Utilizing Focus in Custom Components

Working on some side stuff Friday, and over the weekend, and had one hell of a time tackling focus in my custom components.

First off, I use my own custom class as a layer between mx.core.UIComponent and my components classes. I do this because:
– I like Grant Skinner’s GDispatcher better than EventDispatcher, although, I rarely utilize custom methods much, I still like the option to do so.
– one thing not implemented into UIComponent was removal of the deadPreview movie clip like FUIComponent had back in MX; I implement this so I can include a dead preview in my components (since I rarely make an SWC’s for my own components), and I’d prefer to see something beyond a white dot to indicate what a movie clip is on the stage.
– I “finished” the implementation of drawRect to have rounded edges. The drawRect method for UIComponent has radius documented as a property, but it wasn’t implemented.

…however, after using this for …geez, maybe a year, I ran into a problem by overwrriting EventDispatcher’s addEventListener with my GDispatcher’s implementations. When a component gains focus, it fires onSetFocus, and when it loses focus, it fires onKillFocus. These functions inside of UIComponent add and remove listeners for key up and down. I didn’t know why my listeners weren’t getting fired until I realized I was overwriting the methods.

After fixing that, it was pretty nice that a component already listens for it’s own events of keyUp and keyDown when it has focus.

Secondly, I didn’t know until re-reading the class file for the umpteenth time, but you must implement pressFocus in your onPress function, and releaseFocus in your onRelease functions.
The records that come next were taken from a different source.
(** * Superglue core: request execution, synthesis loops and the job queue

    A shallow embedding of the TypeScript sources of the core package
    (api.ts, extract.ts, transform.ts, schema.ts, llm-client.ts and the
    Queue class) together with the properties that the specification
    states about them.

    Conventions.
    - JavaScript values are the inductive type [JsVal]: JSON values plus
      [undefined].  Numbers are exact decimals [m * 10^e]; the rounding
      of IEEE doubles is outside the model.  Strings are byte strings.
    - Objects are association lists in insertion order.  Only own
      properties are modelled, not the members inherited from prototypes.
    - Everything that leaves the process (HTTP, the LLM, the clock, the
      random source, the environment variables) is an explicit argument.
    - A [throw] is the [Threw] constructor of the result type. *)

From Stdlib Require Import ZArith QArith Qminmax String Ascii List Bool Lia.
From stdpp Require Import base option list gmap strings pretty.

Set Warnings "-register-all".

(* ===================================================================== *)
(** * JavaScript values and the built-ins the sources call               *)
(* ===================================================================== *)

Module Js.

Inductive JsVal : Type :=
| VUndefined
| VNull
| VBool (b : bool)
| VNum (m e : Z)
| VStr (s : string)
| VArr (xs : list JsVal)
| VObj (fields : list (string * JsVal)).

Definition VInt (n : Z) : JsVal := VNum n 0.
(** Looking a user up by session id touches the users table only, and
    adds at most the row of that session id. *)
Lemma User_by_session_id_frame (sid : string) (s : state) :
  ∃ u s', User_by_session_id sid true s = (Ok u, s')
    ∧ self s' = self s ∧ now s' = now s ∧ mule s' = mule s
    ∧ db s' = set_users (users (db s')) (next_user_id (db s')) (db s)
    ∧ (users (db s') = users (db s)
       ∨ (session_id u = sid ∧ users (db s') = users (db s) ++ [u])).
Proof.
  unfold User_by_session_id, mbind, M_bind, gets, mret, M_ret, modify_db,
    modify. simpl.
  destruct (list_find _ _) as [[i u]|]; simpl.
  - exists u, s. rewrite set_users_same. auto 10.
  - eexists _, _. split; [reflexivity|]. simpl.
    destruct s as [me d t mu dk]; destruct d; simpl. auto 10.
Qed.


Lemma rate_limit_hit (cfg : Config) (user : User) (s : state) (p : perm_row) :
  _perm_cache (self s) !! user_id user = Some p ->
  rate_limit cfg user s =
    if negb (rate_limit_size cfg =? 0) && negb (is_admin p)
       && bool_decide (rate_limit_size cfg ≤
            recent_count cfg (id (self s)) (user_id user) (now s)
              (messages (db s)))
    then (Raise PostRateLimited, s)
    else (Ok tt, s).
Proof.
  intros Hc. unfold rate_limit.
  destruct (rate_limit_size cfg =? 0); simpl; [reflexivity|].
  unfold check_admin.
  erewrite bind_ok by (apply check_permission_hit; exact Hc).
  unfold decide_permission; simpl.
  destruct (is_admin p); simpl; [reflexivity|].
  unfold mbind, M_bind, gets; simpl.
  destruct (decide _) as [H|H].
  - rewrite bool_decide_eq_true_2 by exact H. reflexivity.
  - rewrite bool_decide_eq_false_2 by exact H. reflexivity.
Qed.







End posting.

Section stored_body.

(** one step of a run: case analysis on the result of the first action *)
Ltac mcase :=
  unfold mbind at 1, M_bind at 1;
  match goal with
  | |- (match ?x with _ => _ end = _) -> _ =>
      destruct x as [[?|?] ?] eqn:?
  end.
Finally, the obvious of focusEnabled = true, tabEnabled = true, and tabChildren = false being set in your init. Additionally, the Halo rect (a green rectangle) won’t draw around your component correctly unless the width and height are validly set. I usually do a setSize as the last call in my init function with default sizes, and pass true in as the 3rd parameter to prevent an event from being generated.

I haven’t figured out how to kill focus completely from everything yet, but these gotchas took a while to get used to.
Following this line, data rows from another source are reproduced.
(** C10: in every file that parses, a cell of a listed numeric column that
    reads as exactly zero leaves the column's default in the result, as a
    missing cell does; the default is itself zero only for
    [emergency_savings], [existing_loan_emi], [credit_card_outstanding] and
    [previous_loan_defaults], so only there is the zero kept. *)
Theorem zero_cell_takes_default (csvText : string) (users : list UserData)
    (k : nat) (line : string) (c : Column) (i : nat) :
  parseCSV csvText = Ok users ->
  rowsOf csvText !! k = Some line ->
  In c numericColumns ->
  lastIndexOf (col_name c) (headersOf csvText) = Some i ->
  isZero (readCell (col_kind c) (cellsOf line !! i)) ->
  (exists user, users !! k = Some user /\ col_field c user = col_default c) /\
  (isZero (col_default c) <-> In (col_name c) zeroDefaultColumns).
Proof.
  intros Hcsv Hline Hin Hlast Hzero.
  split; [ | exact (zero_default_columns c Hin)].
  apply parseCSV_rows in Hcsv.
  destruct (mapResult_lookup _ _ _ _ _ Hcsv Hline) as (user & Hk & Hrow).
  exists user. split; [exact Hk | ].
  exact (parseRow_falsy_default _ _ _ c i Hrow Hin Hlast (isZero_falsy _ Hzero)).
Qed.

Lemma zero_cell_takes_default_witness :
  parseCSV csv_zero_cells = Ok users_zero_cells /\
  rowsOf csv_zero_cells !! 0%nat = Some line_zero_cells /\
  In column_monthly_income numericColumns /\
  lastIndexOf "monthly_income" (headersOf csv_zero_cells) = Some 1%nat /\
  isZero (readCell FloatCell (cellsOf line_zero_cells !! 1%nat)) /\
  (exists user, users_zero_cells !! 0%nat = Some user /\
                monthly_income user = Fin 25000).
Proof.
  assert (parseCSV csv_zero_cells = Ok users_zero_cells) as H1
    by (vm_compute; reflexivity).
  assert (rowsOf csv_zero_cells !! 0%nat = Some line_zero_cells) as H2
    by (vm_compute; reflexivity).
  assert (In column_monthly_income numericColumns) as H3
    by (left; reflexivity).
  assert (lastIndexOf (col_name column_monthly_income) (headersOf csv_zero_cells)
          = Some 1%nat) as H4 by (vm_compute; reflexivity).
  assert (isZero (readCell (col_kind column_monthly_income)
                    (cellsOf line_zero_cells !! 1%nat))) as H5
    by (vm_compute; reflexivity).
  split; [exact H1 | split; [exact H2 | split; [exact H3 | split; [exact H4 | ]]]].
  split; [exact H5 | ].
  exact (proj1 (zero_cell_takes_default csv_zero_cells users_zero_cells 0
                  line_zero_cells column_monthly_income 1 H1 H2 H3 H4 H5)).
Defined.

(** With a cell under its header every branch of the [switch] returns. *)
Lemma assign_some (header s : string) (o : RowObject) :
  exists o', assign header (Some s) o = Ok o'.
Proof.
  unfold assign.
  repeat match goal with
  | |- context [if ?b then _ else _] => destruct b
  end; cbn [bind withoutPercent]; eexists; reflexivity.
Qed.

Lemma forEachHeader_total (values : list string) (headers : list string) :
  forall (index : nat) (o : RowObject),
    (index + length headers <= length values)%nat ->
    exists o', forEachHeader headers index values o = Ok o'.
Proof.
  induction headers as [ | header rest IH]; intros index o Hlen.
  - exists o. reflexivity.
  - cbn [length] in Hlen. cbn [forEachHeader].
    destruct (lookup_lt_is_Some_2 values index ltac:(lia)) as (s & ->).
    destruct (assign_some header s o) as (o1 & ->). cbn [bind].
    apply IH. lia.
Qed.

(** A line with a cell for every header is parsed without an exception. *)
Lemma parseRow_total (headers : list string) (line : string) :
  (length headers <= length (cellsOf line))%nat ->
  exists user, parseRow headers line = Ok user.
Proof.
  intros Hlen. unfold parseRow.
  destruct (forEachHeader_total (cellsOf line) headers 0 emptyObject Hlen)
    as (o & Ho).
  unfold cellsOf in Ho. rewrite Ho. cbn [bind]. eexists. reflexivity.
Qed.

Lemma assign_percent_undefined (col : string) (o : RowObject) :
  In col percentColumns -> assign col None o = Throw TypeError.
Proof.
  intros Hin. unfold percentColumns in Hin. cbn [In] in Hin.
  repeat (destruct Hin as [<- | Hin]); [ .. | contradiction ]; reflexivity.
Qed.

(** A line without a cell under a percentage header makes the row function
    throw. *)
Lemma parseRow_missing_percent_cell (headers : list string) (line col : string)
    (i : nat) :
  In col percentColumns ->
  headers !! i = Some col ->
  cellsOf line !! i = None ->
  exists e, parseRow headers line = Throw e.
Proof.
  intros Hin Hi Hcell.
  assert (forall hs index j o,
            hs !! j = Some col -> cellsOf line !! (index + j)%nat = None ->
            exists e, forEachHeader hs index (cellsOf line) o = Throw e) as Hthrow.
  { induction hs as [ | h hs IH]; intros index j o Hj Hnone; [discriminate | ].
    cbn [forEachHeader]. destruct j as [ | j].
    - injection Hj as ->. replace (index + 0)%nat with index in Hnone by lia.
      rewrite Hnone, (assign_percent_undefined col o Hin). eexists. reflexivity.
    - destruct (assign h (cellsOf line !! index) o) as [o1 | e];
        cbn [bind]; [ | eexists; reflexivity].
      apply (IH (S index) j o1 Hj).
      replace (S index + j)%nat with (index + S j)%nat by lia. exact Hnone. }
  destruct (Hthrow headers 0%nat i emptyObject Hi Hcell) as (e & He).
  exists e. unfold parseRow. unfold cellsOf in He. rewrite He. reflexivity.
Qed.

(** C7, at a file whose header has every required column and whose second
    data line stops after three cells: [parseCSV] throws a [TypeError]
    instead of filling in the defaults. *)
Theorem short_row_throws : parseCSV csv_short_row = Throw TypeError.
Proof. vm_compute. reflexivity. Qed.

(** An income cell reading [Infinity] passes both the [||] default and the
    not-a-number check: the income of the result is not finite. *)
Lemma infinite_income_kept :
  exists user, parseCSV csv_infinite_income = Ok [user] /\
               monthly_income user = PInf /\
               JS.isFinite (monthly_income user) = false.
Proof. eexists. split; [vm_compute; reflexivity | split; reflexivity ]. Qed.

End CSVFacts.

(** * The model run on the sample inputs *)

Module Examples.

Import Props Samples Str CSV Engine.

Example sample_credit_score :
  credit_score (calculateCreditScore sample_user) = Fin 813.
Proof. vm_compute. reflexivity. Qed.

Example sample_decision :
  decision (calculateCreditScore sample_user) = Approve /\
  risk_band (calculateCreditScore sample_user) = Excellent /\
  default_probability (calculateCreditScore sample_user) = Fin 7.
Proof. repeat split; vm_compute; reflexivity. Qed.

(** The 12-month EMI of the sample is above the capacity of 8000, so the
    schedule starts at 18 months while the optimal tenure stays 12. *)
Example sample_schedule :
  List.map tenure
    (emi_options (calculateLoanEligibility sample_user (Fin 813))) = [18; 24; 36]%Z /\
  recommended_emi (calculateCreditScore sample_user) = Fin 5583 /\
  optimal_tenure_months (calculateCreditScore sample_user) = Fin 12.
Proof. repeat split; vm_compute; reflexivity. Qed.

Example low_score_rate_range :
  interest_rate_range (calculateLoanEligibility indebted_user (Fin 480)) =
  {| range_min := Fin 26; range_max := Fin 28 |}.
Proof. vm_compute. reflexivity. Qed.

Example compliance_above_ceiling :
  RBI.violations (RBI.checkCompliance sample_profile (Fin 130000) (Fin 24) 24) =
  [RBI.Message "Loan amount exceeds RBI limit of Rs. 125000";
   RBI.Message "Total indebtedness exceeds RBI limit of Rs. 100000"].
Proof. vm_compute. reflexivity. Qed.

(** A rate of zero makes the EMI zero over zero: the ratio is not a number
    and neither the violation nor the bonus of rule 6 applies. *)
Example compliance_zero_rate :
  RBI.checkCompliance sample_profile (Fin 50000) (Fin 0) 24 =
  {| RBI.isCompliant := true; RBI.violations := []; RBI.riskAdjustment := 3 |}.
Proof. vm_compute. reflexivity. Qed.

Example parseFloat_texts :
  List.map (fun s => JS.cmp (parseFloatString s) (Fin 12.5))
    ["12.5"; "  12.5abc"; "1.25e1"; "+12.50%"] =
    [Some Eq; Some Eq; Some Eq; Some Eq] /\
  List.map parseFloatString [""; "abc"; "."; "-"; "e5"] = [NaN; NaN; NaN; NaN; NaN] /\
  List.map parseFloatString ["Infinity"; "-Infinity"; "+Infinityx"] = [PInf; NInf; PInf].
Proof. repeat split; vm_compute; reflexivity. Qed.

Example parseInt_texts :
  List.map parseIntString ["42"; " -7.9"; "0x1A"; "12abc"; "1e3"] =
    [Fin 42; Fin (-7); Fin 26; Fin 12; Fin 1] /\
  List.map parseIntString [""; "abc"; "0x"; "Infinity"] = [NaN; NaN; NaN; NaN].
Proof. repeat split; vm_compute; reflexivity. Qed.

Example parseInt_numbers :
  List.map (fun q => parseIntNumber (Fin q)) [15; 12.5; 0.0000005; 10 ^ 21] =
  [Fin 15; Fin 12; Fin 5; Fin 1].
Proof. vm_compute. reflexivity. Qed.

Example split_and_trim :
  split "," "a,b,,c" = ["a"; "b"; ""; "c"] /\
  split "," "" = [""] /\
  trim "  95% " = "95%" /\
  removeFirst "%" "95%" = "95".
Proof. repeat split; vm_compute; reflexivity. Qed.

(** The row of zeros and empty cells: every column is at its default. *)
Example zero_cells_row :
  List.map (fun user =>
    (monthly_income user, upi_transactions_per_month user, savings_rate user,
     electricity_bill_on_time user, income_type user))
    users_zero_cells =
  [(Fin 25000, Fin 15, Fin 15, Fin 80, "salary")].
Proof. vm_compute. reflexivity. Qed.

Example header_without_columns :
  parseCSV "user_id,monthly_income
U001,30000" =
  Throw (InvalidCSVFormat (List.filter
    (fun col => negb (includes ["user_id"; "monthly_income"] col)) requiredColumns)).
Proof. vm_compute. reflexivity. Qed.

End Examples.

(** * Further facts: the order of numbers *)

Module OrderFacts.

Import Props Order NumFacts.

Lemma cmp_swap (x y : num) :
  JS.cmp y x = match JS.cmp x y with
               | Some c => Some (CompOpp c)
               | None => None
               end.
Proof.
  destruct x as [ | | | a], y as [ | | | b]; try reflexivity.
  cbn [JS.cmp]. rewrite <- Qcompare_antisym. reflexivity.
Qed.

Lemma ge_le (x y : num) : JS.ge x y = JS.le y x.
Proof.
  unfold JS.ge, JS.le. rewrite (cmp_swap x y).
  destruct (JS.cmp x y) as [[ | | ] | ]; reflexivity.
Qed.

Lemma gt_lt (x y : num) : JS.gt x y = JS.lt y x.
Proof.
  unfold JS.gt, JS.lt. rewrite (cmp_swap x y).
  destruct (JS.cmp x y) as [[ | | ] | ]; reflexivity.
Qed.

Lemma le_fin_iff (a b : Q) : JS.le (Fin a) (Fin b) = true <-> a <= b.
Proof.
  unfold JS.le. cbn [JS.cmp].
  destruct (Qcompare_spec a b); split; intros; try reflexivity; try discriminate; lra.
Qed.

Lemma lt_fin_iff (a b : Q) : JS.lt (Fin a) (Fin b) = true <-> a < b.
Proof.
  unfold JS.lt. cbn [JS.cmp].
  destruct (Qcompare_spec a b); split; intros; try reflexivity; try discriminate; lra.
Qed.

Lemma gt_fin_iff (a b : Q) : JS.gt (Fin a) (Fin b) = true <-> b < a.
Proof. rewrite gt_lt. apply lt_fin_iff. Qed.

Lemma ge_fin_iff (a b : Q) : JS.ge (Fin a) (Fin b) = true <-> b <= a.
Proof. rewrite ge_le. apply le_fin_iff. Qed.

Lemma le_trans (x y z : num) :
  JS.le x y = true -> JS.le y z = true -> JS.le x z = true.
Proof.
  destruct x as [ | | | a], y as [ | | | b], z as [ | | | c];
    try discriminate; try reflexivity.
  rewrite !le_fin_iff. lra.
Qed.

Lemma lt_le_trans (x y z : num) :
  JS.lt x y = true -> JS.le y z = true -> JS.lt x z = true.
Proof.
  destruct x as [ | | | a], y as [ | | | b], z as [ | | | c];
    try discriminate; try reflexivity.
  rewrite !lt_fin_iff, le_fin_iff. lra.
Qed.

Lemma le_lt_false (x y : num) : JS.le x y = true -> JS.lt y x = false.
Proof.
  unfold JS.le, JS.lt. rewrite (cmp_swap x y).
  destruct (JS.cmp x y) as [[ | | ] | ]; try discriminate; reflexivity.
Qed.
Oh yeah, and if you want to tab to components within a component, don’t forget:

tabEnabled = false;
tabChildren = true;

It’d pretty nice, once you figure this stuff out, how much stuff is done for you. Hope this helps you all.

If anyone finds out about killing focus, let me know.

var f = getFocusManager();
f.setFocus(null);

…does NOT work, hehe.

2 Replies to “Utilizing Focus in Custom Components”

  1. Have you tried “Selection.setFocus(null)”? Works for me in a similar situation concerning custom components!

    Martin

  2. The whole point of getFocusManager to me was the ability to have a nice, clean implementation of setting focus, without having a component worry about the details.

    …however, this is Flash afterall, and there is no reason I couldn’t utilize Selection itself. I’ll try that, just frustrated I guess there doesn’t appear to be a way to kill all focus via a command.